[Stored dataset items]
▬▬▬

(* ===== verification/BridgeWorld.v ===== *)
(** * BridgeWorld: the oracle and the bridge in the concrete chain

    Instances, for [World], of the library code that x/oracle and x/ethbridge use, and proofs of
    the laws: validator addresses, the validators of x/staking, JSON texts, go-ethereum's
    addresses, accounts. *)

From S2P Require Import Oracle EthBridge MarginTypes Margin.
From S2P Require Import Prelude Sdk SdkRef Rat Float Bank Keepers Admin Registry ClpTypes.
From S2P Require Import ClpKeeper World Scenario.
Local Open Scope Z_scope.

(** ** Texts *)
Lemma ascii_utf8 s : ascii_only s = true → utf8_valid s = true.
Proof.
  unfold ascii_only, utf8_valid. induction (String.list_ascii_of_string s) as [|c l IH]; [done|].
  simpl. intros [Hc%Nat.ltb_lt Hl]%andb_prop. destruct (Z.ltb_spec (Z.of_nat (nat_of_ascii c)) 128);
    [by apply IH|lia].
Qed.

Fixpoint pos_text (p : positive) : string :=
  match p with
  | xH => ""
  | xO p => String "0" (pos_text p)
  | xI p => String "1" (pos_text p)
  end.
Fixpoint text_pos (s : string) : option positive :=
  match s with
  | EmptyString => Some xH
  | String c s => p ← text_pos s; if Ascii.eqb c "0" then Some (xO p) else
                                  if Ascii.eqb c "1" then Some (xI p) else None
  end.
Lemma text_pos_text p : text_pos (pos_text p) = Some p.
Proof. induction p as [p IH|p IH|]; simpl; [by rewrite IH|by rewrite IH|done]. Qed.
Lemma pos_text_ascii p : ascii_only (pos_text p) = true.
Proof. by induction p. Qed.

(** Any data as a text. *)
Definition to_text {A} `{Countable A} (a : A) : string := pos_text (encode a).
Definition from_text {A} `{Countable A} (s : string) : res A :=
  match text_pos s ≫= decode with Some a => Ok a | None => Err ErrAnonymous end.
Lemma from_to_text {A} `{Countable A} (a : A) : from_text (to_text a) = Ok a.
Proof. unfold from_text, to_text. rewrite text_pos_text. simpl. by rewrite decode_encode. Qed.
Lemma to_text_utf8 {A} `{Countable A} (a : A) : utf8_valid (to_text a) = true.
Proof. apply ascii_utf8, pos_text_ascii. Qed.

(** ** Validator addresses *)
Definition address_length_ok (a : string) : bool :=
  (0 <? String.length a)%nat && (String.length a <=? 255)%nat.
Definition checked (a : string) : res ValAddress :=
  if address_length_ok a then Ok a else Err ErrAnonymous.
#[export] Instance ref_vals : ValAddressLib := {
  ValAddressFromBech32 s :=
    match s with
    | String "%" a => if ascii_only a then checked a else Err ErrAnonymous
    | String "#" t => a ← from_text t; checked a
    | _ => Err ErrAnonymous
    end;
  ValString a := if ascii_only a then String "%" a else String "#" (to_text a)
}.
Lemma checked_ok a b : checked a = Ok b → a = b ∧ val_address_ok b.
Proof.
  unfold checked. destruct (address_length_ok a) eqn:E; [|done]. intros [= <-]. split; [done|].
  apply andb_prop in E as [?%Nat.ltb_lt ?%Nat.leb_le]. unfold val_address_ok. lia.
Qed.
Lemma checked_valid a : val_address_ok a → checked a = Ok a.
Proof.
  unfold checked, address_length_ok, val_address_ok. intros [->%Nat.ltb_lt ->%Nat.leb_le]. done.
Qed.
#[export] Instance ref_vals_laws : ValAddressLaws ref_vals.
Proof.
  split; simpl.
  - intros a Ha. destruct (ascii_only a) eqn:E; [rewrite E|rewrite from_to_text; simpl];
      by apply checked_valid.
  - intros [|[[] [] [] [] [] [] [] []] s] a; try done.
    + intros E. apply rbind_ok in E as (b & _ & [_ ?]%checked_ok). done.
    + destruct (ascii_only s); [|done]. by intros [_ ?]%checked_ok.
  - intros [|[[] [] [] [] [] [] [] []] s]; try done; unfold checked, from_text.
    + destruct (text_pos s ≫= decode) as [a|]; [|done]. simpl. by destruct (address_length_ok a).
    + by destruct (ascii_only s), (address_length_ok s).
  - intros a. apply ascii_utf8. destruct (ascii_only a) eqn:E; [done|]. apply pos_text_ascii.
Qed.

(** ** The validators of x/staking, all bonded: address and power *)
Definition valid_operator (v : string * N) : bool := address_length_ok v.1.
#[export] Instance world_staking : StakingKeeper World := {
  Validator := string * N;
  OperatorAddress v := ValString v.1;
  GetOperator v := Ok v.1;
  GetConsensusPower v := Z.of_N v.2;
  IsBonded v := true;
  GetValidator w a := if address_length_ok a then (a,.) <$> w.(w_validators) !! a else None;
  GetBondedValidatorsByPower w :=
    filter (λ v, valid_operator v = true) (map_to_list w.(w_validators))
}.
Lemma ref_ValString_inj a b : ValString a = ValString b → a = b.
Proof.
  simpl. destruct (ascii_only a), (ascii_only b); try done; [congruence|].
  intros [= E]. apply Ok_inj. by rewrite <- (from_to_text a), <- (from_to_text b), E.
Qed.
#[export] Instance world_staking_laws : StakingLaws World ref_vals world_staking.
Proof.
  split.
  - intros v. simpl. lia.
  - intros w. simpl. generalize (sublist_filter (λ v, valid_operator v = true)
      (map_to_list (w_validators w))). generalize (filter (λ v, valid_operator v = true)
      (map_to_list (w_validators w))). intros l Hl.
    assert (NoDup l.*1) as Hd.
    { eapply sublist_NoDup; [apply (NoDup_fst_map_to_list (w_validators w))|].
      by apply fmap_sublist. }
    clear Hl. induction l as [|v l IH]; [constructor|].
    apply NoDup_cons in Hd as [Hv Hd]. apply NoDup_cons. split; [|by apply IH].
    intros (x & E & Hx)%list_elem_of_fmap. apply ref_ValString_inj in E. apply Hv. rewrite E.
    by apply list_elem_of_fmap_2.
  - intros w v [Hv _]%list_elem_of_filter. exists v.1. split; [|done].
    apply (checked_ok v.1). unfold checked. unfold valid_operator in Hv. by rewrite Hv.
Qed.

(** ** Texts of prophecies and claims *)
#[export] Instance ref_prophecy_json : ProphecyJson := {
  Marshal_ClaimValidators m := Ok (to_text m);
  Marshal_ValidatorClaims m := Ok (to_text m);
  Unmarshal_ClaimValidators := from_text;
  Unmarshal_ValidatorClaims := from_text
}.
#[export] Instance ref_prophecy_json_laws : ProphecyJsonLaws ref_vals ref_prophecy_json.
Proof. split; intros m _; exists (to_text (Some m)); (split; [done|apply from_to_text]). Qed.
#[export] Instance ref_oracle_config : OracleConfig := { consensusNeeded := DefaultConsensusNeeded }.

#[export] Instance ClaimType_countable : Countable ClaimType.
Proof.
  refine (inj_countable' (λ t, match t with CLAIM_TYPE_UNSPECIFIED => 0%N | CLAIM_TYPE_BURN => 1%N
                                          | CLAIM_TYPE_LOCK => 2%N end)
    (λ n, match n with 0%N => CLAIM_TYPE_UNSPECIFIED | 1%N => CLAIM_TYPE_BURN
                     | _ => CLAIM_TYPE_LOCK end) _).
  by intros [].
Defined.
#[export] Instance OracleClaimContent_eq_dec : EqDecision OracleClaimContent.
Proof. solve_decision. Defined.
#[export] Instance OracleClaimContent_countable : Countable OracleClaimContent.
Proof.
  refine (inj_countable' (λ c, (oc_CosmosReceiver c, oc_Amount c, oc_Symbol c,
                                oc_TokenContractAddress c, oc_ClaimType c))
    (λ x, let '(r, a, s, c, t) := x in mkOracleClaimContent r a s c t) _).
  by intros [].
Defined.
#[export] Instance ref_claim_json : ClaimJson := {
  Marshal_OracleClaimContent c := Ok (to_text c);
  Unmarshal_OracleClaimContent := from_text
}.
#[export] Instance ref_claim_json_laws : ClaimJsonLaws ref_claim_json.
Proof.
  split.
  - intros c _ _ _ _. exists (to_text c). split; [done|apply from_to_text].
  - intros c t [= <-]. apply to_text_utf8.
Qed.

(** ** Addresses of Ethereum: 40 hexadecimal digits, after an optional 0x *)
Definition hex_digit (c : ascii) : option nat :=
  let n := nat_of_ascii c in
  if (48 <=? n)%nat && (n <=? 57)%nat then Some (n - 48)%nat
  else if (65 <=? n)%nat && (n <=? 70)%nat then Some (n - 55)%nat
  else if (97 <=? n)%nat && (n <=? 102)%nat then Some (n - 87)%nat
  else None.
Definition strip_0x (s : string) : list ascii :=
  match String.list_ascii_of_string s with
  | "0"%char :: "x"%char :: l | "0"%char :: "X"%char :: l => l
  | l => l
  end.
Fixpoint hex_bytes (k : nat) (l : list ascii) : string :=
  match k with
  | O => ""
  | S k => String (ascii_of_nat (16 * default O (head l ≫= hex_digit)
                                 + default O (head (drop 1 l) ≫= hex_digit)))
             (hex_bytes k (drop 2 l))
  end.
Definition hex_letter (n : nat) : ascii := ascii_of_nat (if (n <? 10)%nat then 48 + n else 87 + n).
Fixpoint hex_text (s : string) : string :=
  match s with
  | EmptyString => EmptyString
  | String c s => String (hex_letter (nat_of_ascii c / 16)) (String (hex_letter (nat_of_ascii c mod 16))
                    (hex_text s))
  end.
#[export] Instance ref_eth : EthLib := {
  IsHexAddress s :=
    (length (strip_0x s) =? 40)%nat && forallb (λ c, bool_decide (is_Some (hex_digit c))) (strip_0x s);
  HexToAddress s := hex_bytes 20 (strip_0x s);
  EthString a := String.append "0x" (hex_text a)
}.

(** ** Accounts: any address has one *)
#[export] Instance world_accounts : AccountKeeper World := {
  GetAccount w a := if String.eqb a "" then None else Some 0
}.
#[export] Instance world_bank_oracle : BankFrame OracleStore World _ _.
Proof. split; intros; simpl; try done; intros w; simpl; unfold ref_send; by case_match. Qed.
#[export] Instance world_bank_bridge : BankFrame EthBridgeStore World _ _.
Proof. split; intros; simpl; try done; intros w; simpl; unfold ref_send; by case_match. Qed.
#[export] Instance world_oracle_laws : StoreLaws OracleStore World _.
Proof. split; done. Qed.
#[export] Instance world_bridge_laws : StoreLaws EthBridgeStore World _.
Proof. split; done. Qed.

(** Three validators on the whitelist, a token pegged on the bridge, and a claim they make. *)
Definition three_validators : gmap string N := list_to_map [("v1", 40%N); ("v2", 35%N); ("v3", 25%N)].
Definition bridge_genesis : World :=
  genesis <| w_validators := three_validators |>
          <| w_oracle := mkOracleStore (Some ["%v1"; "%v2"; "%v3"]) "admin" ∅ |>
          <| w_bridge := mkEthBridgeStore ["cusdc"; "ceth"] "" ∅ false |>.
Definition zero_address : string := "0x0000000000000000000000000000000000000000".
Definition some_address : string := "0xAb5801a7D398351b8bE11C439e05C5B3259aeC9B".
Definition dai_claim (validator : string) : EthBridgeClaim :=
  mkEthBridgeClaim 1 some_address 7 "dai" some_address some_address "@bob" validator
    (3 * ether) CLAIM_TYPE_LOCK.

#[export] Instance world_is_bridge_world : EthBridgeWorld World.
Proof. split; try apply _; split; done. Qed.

▬▬▬

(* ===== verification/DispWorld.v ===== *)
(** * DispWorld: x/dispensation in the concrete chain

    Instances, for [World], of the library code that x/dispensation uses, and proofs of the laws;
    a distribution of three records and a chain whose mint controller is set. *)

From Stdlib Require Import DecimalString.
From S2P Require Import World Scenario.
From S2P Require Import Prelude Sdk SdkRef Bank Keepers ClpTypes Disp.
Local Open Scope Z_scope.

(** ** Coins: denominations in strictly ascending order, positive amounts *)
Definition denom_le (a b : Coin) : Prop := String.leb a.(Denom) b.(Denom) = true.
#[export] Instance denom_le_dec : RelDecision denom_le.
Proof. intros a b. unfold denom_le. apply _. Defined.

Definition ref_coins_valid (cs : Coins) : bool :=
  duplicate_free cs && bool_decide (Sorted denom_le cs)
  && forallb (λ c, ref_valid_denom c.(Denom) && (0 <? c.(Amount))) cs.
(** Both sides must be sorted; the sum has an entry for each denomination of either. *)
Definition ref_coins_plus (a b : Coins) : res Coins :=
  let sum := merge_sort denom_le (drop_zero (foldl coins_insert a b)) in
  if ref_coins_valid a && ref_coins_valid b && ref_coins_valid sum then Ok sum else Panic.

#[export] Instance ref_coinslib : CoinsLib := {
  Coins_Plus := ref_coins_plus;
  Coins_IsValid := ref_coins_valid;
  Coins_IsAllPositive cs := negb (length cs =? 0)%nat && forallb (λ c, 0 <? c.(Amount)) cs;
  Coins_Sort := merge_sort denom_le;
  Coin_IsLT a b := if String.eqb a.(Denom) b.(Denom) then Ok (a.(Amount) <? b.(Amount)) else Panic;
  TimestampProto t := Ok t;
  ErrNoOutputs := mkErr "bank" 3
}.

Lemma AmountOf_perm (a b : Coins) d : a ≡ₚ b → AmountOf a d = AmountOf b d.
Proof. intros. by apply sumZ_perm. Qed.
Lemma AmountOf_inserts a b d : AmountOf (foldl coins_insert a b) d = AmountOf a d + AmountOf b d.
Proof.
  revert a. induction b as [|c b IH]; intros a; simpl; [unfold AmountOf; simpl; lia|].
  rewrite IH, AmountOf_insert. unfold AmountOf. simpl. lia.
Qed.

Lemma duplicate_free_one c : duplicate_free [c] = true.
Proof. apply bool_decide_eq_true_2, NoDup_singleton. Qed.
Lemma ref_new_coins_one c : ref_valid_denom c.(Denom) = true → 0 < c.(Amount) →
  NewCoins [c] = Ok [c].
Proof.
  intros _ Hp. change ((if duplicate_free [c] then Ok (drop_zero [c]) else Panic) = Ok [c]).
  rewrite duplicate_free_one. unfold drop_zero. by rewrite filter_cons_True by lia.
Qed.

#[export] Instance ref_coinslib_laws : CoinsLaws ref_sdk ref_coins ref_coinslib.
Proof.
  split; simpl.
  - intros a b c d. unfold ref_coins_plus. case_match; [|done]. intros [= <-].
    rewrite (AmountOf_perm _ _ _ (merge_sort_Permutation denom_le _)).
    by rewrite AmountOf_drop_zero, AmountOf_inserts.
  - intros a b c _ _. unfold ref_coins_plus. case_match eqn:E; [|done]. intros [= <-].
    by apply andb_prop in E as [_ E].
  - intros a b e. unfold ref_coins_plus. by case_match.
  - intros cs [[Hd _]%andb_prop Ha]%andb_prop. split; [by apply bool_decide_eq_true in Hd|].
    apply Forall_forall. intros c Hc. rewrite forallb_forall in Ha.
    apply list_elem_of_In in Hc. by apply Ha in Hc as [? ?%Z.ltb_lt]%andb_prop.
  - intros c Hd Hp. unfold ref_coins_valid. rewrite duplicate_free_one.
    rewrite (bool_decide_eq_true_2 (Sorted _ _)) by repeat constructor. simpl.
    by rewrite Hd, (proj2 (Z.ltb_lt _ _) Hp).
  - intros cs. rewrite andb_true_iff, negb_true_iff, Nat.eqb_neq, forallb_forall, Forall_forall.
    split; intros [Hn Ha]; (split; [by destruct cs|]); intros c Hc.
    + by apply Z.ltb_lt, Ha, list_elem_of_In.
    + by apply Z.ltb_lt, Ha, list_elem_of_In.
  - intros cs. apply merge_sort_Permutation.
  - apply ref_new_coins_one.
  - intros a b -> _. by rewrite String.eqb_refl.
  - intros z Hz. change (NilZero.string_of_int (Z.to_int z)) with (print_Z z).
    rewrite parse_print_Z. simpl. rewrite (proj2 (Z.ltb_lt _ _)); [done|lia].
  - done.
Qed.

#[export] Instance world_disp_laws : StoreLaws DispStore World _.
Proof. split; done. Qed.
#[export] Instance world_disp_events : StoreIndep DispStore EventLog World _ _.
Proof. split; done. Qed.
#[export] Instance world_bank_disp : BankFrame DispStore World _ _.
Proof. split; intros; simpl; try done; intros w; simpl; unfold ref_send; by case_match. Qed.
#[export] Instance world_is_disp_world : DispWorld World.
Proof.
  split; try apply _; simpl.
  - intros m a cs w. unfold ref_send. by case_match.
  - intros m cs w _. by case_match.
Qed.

▬▬▬

Problem to solve
From the records above, give again exactly the lines running from the line with "(to_text a) = Ok a." to the line with "(** ** Validator addresses *)", inclusive.

Solution to the exercise
Lemma from_to_text {A} `{Countable A} (a : A) : from_text (to_text a) = Ok a.
Proof. unfold from_text, to_text. rewrite text_pos_text. simpl. by rewrite decode_encode. Qed.
Lemma to_text_utf8 {A} `{Countable A} (a : A) : utf8_valid (to_text a) = true.
Proof. apply ascii_utf8, pos_text_ascii. Qed.

(** ** Validator addresses *)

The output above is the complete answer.